- [Task]
Starting at the line that holds "intros Hok. unfold" and stopping at the line that holds "id. pose proof Hc as [Hin _]%lookup_row_elem.", restate the records below word for word, with both of those lines included.

- [Entries taken from a collection]
● ● ●

Lemma updateDeliveryStats_ok id b t w : consumers_ok w → consumers_ok (updateDeliveryStats id b t w).2.
Proof.
  intros Hok. unfold updateDeliveryStats, recordDelivery. apply found_ok; [done|]. intros c Hc.
  rewrite (bind_run _ _ w (clock_at (mticks w)) (advance w)) by done. cbv beta zeta.
  pose proof (lookup_consumer_id _ _ _ Hc) as Hid. subst id. pose proof Hc as [Hin _]%lookup_row_elem.
  pose proof (proj1 Hok c Hin) as Hcnt. destruct b.
  - rewrite (bind_run _ _ _ (clock_at (mticks (advance w))) (advance (advance w))) by done. cbv beta.
    by eapply (resave_ok c); try done; cbn; lia.
  - destruct (bool_decide _).
    + rewrite (bind_run _ _ _ (clock_at (mticks (advance w))) (advance (advance w))) by done. cbv beta.
      by eapply (resave_ok c); try done; cbn; lia.
    + by eapply (resave_ok c); try done; cbn; lia.
Qed.

(** A change of state: the consumer found is saved with other flags. *)
Lemma reflag_ok id (f : WebhookConsumer → WebhookConsumer) w :
  (∀ c, co_id (f c) = co_id c ∧ co_url (f c) = co_url c ∧ co_failedDeliveries (f c) = co_failedDeliveries c ∧
        co_totalDeliveries (f c) = co_totalDeliveries c) →
  consumers_ok w → ∀ g : WebhookConsumer → Monitor → Monitor, (∀ c w, consumers (g c w) = consumers w) →
  ∀ c, lookup_row id (consumers w) = Some c → consumers_ok (saveConsumer (f c) (g c w)).2.
Proof.
  intros Hf Hok g Hg c Hc. pose proof (lookup_consumer_id _ _ _ Hc) as Hid. subst id.
  pose proof Hc as [Hin _]%lookup_row_elem. pose proof (proj1 Hok c Hin) as Hcnt.
  destruct (Hf c) as (H1 & H2 & H3 & H4). apply (resave_ok c (f c) w); [done|done|done|done|by rewrite H3, H4|apply Hg].
Qed.

(** the consumers table.  Every operation on consumers, deliveries included, keeps the
    failure counter of each row between 0 and its number of deliveries, and keeps URLs unique:
    a creation or an update that would give two consumers one URL is refused. *)
Theorem consumers_invariant op w : valid_op op → consumers_ok w → consumers_ok (run_op op w).
Proof.
  intros Hv Hok. destruct op as [dto|id dto|id|id|id|id reason|id b t]; cbn [run_op].
  - by apply createConsumer_ok.
  - by apply updateConsumer_ok.
  - unfold deleteConsumer. apply found_ok; [done|]. intros c Hc. destruct Hok as [Hcnt Hurl].
    split; cbn; [intros r [Hr _]%elem_of_drop; by apply Hcnt|].
    intros r r' [Hr _]%elem_of_drop [Hr' _]%elem_of_drop. by apply Hurl.
  - unfold activateConsumer. apply found_ok; [done|]. intros c Hc.
    by apply (reflag_ok id (λ c, c |> set_co_isActive true |> set_co_status ConsumerStatus.ACTIVE) w
      ltac:(intros; by split_and!) Hok (λ _ w, w)).
  - unfold deactivateConsumer. apply found_ok; [done|]. intros c Hc.
    by apply (reflag_ok id (λ c, c |> set_co_isActive false |> set_co_status ConsumerStatus.INACTIVE) w
      ltac:(intros; by split_and!) Hok (λ _ w, w)).
  - unfold suspendConsumer. apply found_ok; [done|]. intros c Hc. cbv zeta. destruct (bool_decide _).
    + by apply (reflag_ok id (λ c, set_co_metadata (Some (spread (co_metadata (c |> set_co_isActive false |> set_co_status ConsumerStatus.SUSPENDED))
        [("suspensionReason", JString (default EmptyString reason));
         ("suspendedAt", JString (iso_time (clock_at (mticks w))))]))
        (c |> set_co_isActive false |> set_co_status ConsumerStatus.SUSPENDED)) w
        ltac:(intros; by split_and!) Hok (λ _ w, advance w)).
    + by apply (reflag_ok id (λ c, c |> set_co_isActive false |> set_co_status ConsumerStatus.SUSPENDED) w
        ltac:(intros; by split_and!) Hok (λ _ w, w)).
  - by apply updateDeliveryStats_ok.
Qed.
End Consumers.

● ● ●

- [Task result]
  intros Hok. unfold updateDeliveryStats, recordDelivery. apply found_ok; [done|]. intros c Hc.
  rewrite (bind_run _ _ w (clock_at (mticks w)) (advance w)) by done. cbv beta zeta.
  pose proof (lookup_consumer_id _ _ _ Hc) as Hid. subst id. pose proof Hc as [Hin _]%lookup_row_elem.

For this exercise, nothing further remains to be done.